Durante la chirurgia del collo, ci si imbatte frequentemente nel nervo accessorio spinale (SAN) o XI nervo cranico che, pertanto, è a rischio di lesione iatrogena con conseguente “sindrome della spalla”. La dissezione del collo modificata con preservazione del SAN è basata sull’intento di minimizzare le deformità funzionali causate dalla sezione dell’undicesimo nervo. L’obiettivo di questo studio è quello di descrivere le varianti intraoperatorie del nervo accessorio spinale e valutare la disfunzione della spalla nel postoperatorio.

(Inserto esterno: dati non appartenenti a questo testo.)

Definition _load_sync_context (r : Resource) (key destination_uri : string) (resume : bool) : M W _SyncContext :=
  '(prior, prior_version) ← read_prior key;
  checkpoint ← lift_res (prior_checkpoint prior);
  '(completed, early) ← _resume_outcome r prior key destination_uri (resume && bool_decide (checkpoint = None));
  match early with
  | Some o =>
      mret {| prior := prior; prior_version := prior_version; checkpoint := None; stable_source_version := None;
              prior_artifact := completed; destination_was_healthy := true; watermark := prior ≫= watermark_of key;
              checkpointed_kind := false; ctx_outcome := Some o |}
  | None =>
      let checkpointed_kind := is_parquet r && bool_decide (kind_of r ∈ ["local_file"; "object_storage"]) in
      source_version ← (if checkpointed_kind then _compute_source_version r else mret None);
      stale ← lift_res (is_stale checkpoint source_version destination_uri);
      let checkpoint := if (stale : bool) then None else checkpoint in
      let prior := if stale then None else prior in
      prior_artifact ← lift_res (_completed_artifact_record prior);
      healthy ← is_healthy r prior_artifact destination_uri;
      let unchanged := bool_decide (checkpoint = None) && checkpointed_kind &&
                       _source_version_unchanged prior prior_artifact source_version healthy in
      mret {| prior := prior; prior_version := prior_version; checkpoint := if unchanged then None else checkpoint;
              stable_source_version := source_version; prior_artifact := prior_artifact;
              destination_was_healthy := if unchanged then true else healthy; watermark := prior ≫= watermark_of key;
              checkpointed_kind := if unchanged then true else checkpointed_kind;
              ctx_outcome := if unchanged then Some (outcome r SkippedUnchanged prior_artifact key) else None |}
  end.

(** [_SingleStreamReader(stream)]: its [open] gives the stream once; sync opens
    it once. *)
Definition single_stream_reader (stream : BatchStream W B S) : Reader W B S := {|
  reader_open _ := mret stream; reader_open_from_cursor := None; reader_open_response := None;
  reader_open_bytes := None; reader_read_bytes := None; reader_send := None; reader_allow_private_http := false
|}.

Definition conditional_headers (watermark : option string) : headers :=
  let '(etag, last_modified) := _conditional_validators watermark in
  match etag with Some v => [("If-None-Match", v)] | None => [] end ++
  match last_modified with Some v => [("If-Modified-Since", v)] | None => [] end.

Definition _conditional_reader (r : Resource) (reader : Reader W B S) (transport : option (RuntimeRequest → M W RuntimeResponse))
    (destination_uri key : string) (context : _SyncContext) : M W (Reader W B S * option string * option SyncOutcome) :=
  let as_is := (reader, None, None) in
  match transport, reader_open_response reader, or_text (resource_access r ≫= access_url) (resource_url r) with
  | Some transport_send, Some open_response, Some url =>
      if negb (bool_decide (kind_of r = "http_download")) then mret as_is
      else if match watermark context with Some w => is_sha256 (PyStr w) | None => false end then mret as_is
      else
        try_except (validate_http_target (PyStr url) (reader_allow_private_http reader) true)
          (λ e, if is_subclass (exn_kind e) ValueError
                then Some (throw (err DataSluiceError ("Conditional fetch target is invalid (" +:+ exn_msg e +:+ ")"))) else None);;
        request ← lift_res (make_runtime_request "GET" url (conditional_headers (watermark context)) None [] NO_FOLLOW None None);
        response ← transport_send request;
        let status := status_code response in
        if bool_decide (status ∈ [301; 302; 303; 307; 308]) then mret as_is
        else if status =? 304 then
          completed ← lift_res (_completed_artifact_record (prior context));
          match completed with
          | Some a =>
              healthy ← destination_health r a destination_uri;
              if (healthy : bool) then mret (reader, None, Some (outcome r SkippedUnchanged completed key)) else mret as_is
          | None => mret as_is
          end
        else if negb ((200 <=? status) && (status <? 300)) then
          throw (err DataSluiceError ("Conditional fetch for resource " +:+ resource_id r +:+ " returned HTTP " +:+ int_repr status))
        else
          stream ← open_response r (body response) (resp_headers response);
          mret (single_stream_reader stream, _preferred_watermark (resp_headers response), None)
  | _, _, _ => mret as_is
  end.

(** [_persist_batch_state]: [box] is the version of the last write. *)
Definition _persist_batch_state (key : string) (source_version : option string) (destination_uri : string)
    (box : option string) (c : BatchCursor) : M W (option string) :=
  state ← lift_res (_in_progress_state c source_version destination_uri);
  if is_atomic then version ← store_conditional_put key state box; mret (Some version)
  else store_put key state;; mret box.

Lo studio osservazionale trasversale è stato creato analizzando retrospettivamente 165 pazienti consecutivi che sono stati sottoposti a dissezione del collo presso il nostro istituto negli ultimi 5 anni, ponendo particolare attenzione ai reperti preoperatori derivanti da ecografia e risonanza magnetica, al tipo di dissezione del collo, al tipo di identificazione e dissezione del SAN, ai dati postoperatori di morbilità e sopravvivenza. La più sicura identificazione del SAN avviene nel triangolo posteriore del collo, dove potrebbe essere riconosciuto in quanto emerge dal margine posteriore del muscolo sternocleidomastoideo, a livello del cosiddetto punto di Erb. Per un corretto planning preoperatorio, ecografia e risonanza magnetica sono superiori nel determinare l’esatta posizione dell’undicesimo nervo cranico. La distanza media tra il nervo grande auricolare e il SAN è stata di circa 0,90 cm. La lunghezza media del tronco nervoso dal punto di Erb fino al punto in cui esso penetra nel muscolo trapezio è stata di circa 5,1 cm, con un range da 4,8 e 5,4 cm. La diversità nel decorso dal bordo posteriore dello muscolo sternocleidomastoideo attraverso il triangolo posteriore del collo è stata riscontrata in 9 casi (15%), soprattutto a livello dell’ingresso nel triangolo posteriore del collo. La frequenza di lesione postoperatoria del SAN è stata del 46,7% per le dissezioni radicali del collo, del 42,5% per le dissezioni selettive, e del 25% per le dissezioni modificate. Per ciascun tipo di svuotamento, sono stati inclusi differenti sottotipi. L’identificazione del SAN, step fondamentale nella chirurgia del collo, è assolutamente dipendente da un corretto studio preoperatorio attraverso la diagnostica per immagini. La dissezione del collo modificata ha percentuali di controllo regionale simili a quelle di operazioni più demolitive in pazienti accuratamente selezionati, e riduce significativamente il rischio di disturbi funzionali.